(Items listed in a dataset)
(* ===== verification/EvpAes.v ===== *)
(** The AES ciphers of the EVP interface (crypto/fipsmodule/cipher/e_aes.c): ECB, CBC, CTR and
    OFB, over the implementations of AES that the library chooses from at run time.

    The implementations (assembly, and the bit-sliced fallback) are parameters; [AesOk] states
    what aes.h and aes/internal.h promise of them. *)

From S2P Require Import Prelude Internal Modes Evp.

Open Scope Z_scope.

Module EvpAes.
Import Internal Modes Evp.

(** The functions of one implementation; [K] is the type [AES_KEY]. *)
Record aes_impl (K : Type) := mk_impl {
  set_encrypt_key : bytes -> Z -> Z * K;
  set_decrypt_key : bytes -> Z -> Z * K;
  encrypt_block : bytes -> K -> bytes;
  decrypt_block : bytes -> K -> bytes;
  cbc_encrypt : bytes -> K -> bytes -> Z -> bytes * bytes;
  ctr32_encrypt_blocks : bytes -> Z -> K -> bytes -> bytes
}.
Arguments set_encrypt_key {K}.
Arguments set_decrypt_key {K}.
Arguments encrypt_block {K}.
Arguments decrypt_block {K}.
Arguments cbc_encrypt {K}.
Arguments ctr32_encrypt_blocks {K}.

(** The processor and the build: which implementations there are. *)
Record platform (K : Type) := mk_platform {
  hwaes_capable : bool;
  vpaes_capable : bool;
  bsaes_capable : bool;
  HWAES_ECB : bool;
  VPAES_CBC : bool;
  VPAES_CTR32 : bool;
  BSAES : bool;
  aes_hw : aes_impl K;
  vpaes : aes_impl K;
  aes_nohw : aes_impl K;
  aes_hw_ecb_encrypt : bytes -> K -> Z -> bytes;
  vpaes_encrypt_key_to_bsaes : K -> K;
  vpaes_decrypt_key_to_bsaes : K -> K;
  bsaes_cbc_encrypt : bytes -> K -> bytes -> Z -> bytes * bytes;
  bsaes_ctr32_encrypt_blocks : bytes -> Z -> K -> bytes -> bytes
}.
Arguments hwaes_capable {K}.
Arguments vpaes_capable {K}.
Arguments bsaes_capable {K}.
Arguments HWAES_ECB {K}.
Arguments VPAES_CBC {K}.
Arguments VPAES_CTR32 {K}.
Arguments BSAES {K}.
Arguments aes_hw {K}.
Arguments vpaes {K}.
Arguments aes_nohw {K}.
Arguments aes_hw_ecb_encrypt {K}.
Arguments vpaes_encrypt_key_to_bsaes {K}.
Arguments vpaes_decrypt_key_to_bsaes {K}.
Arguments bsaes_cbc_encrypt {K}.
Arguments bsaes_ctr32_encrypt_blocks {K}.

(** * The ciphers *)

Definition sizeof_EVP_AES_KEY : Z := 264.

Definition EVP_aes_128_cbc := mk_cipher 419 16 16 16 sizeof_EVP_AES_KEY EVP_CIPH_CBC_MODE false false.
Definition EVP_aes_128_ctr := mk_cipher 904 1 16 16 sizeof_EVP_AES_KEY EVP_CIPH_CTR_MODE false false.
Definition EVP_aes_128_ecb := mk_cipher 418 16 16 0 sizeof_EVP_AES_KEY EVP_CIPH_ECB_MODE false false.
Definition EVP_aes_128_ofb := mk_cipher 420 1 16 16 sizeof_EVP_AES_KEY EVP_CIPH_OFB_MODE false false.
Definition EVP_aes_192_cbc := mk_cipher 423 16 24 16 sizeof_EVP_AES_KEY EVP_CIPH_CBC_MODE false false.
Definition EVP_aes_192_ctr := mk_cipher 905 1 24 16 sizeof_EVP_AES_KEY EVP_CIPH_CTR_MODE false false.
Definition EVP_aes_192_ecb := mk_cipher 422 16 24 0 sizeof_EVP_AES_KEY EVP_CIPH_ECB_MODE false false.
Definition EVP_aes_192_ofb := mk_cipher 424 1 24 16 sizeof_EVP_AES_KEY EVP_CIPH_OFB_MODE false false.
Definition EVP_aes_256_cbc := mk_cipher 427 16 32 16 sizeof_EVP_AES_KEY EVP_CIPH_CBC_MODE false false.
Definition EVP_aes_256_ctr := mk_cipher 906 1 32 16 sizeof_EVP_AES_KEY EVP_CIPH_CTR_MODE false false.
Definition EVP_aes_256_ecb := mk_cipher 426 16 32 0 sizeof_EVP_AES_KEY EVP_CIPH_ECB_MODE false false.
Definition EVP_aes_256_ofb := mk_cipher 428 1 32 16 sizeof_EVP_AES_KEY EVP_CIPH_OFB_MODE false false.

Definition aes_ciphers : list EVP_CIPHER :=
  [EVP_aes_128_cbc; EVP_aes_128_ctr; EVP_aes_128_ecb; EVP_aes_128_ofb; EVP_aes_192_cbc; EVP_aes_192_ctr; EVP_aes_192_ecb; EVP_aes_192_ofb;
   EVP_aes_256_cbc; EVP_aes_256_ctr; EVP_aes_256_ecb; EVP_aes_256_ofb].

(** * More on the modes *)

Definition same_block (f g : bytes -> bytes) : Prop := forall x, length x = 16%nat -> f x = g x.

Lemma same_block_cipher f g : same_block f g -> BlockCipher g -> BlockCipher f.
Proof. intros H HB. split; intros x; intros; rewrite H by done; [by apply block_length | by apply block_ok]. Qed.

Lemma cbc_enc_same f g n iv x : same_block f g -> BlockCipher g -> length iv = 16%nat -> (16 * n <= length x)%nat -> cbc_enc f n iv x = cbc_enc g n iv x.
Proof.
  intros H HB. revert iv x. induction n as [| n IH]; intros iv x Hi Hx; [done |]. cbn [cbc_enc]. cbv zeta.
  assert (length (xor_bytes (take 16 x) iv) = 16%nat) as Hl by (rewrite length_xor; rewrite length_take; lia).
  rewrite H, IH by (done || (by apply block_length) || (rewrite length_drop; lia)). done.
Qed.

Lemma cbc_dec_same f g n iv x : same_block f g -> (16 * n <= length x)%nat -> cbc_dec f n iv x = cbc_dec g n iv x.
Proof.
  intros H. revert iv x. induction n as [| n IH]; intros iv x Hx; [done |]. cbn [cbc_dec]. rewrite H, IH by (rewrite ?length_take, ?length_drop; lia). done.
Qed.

Action item -> Go through the data above line by line, count those that contain the string "bool", and reply with the count only.

Exercise response -> 7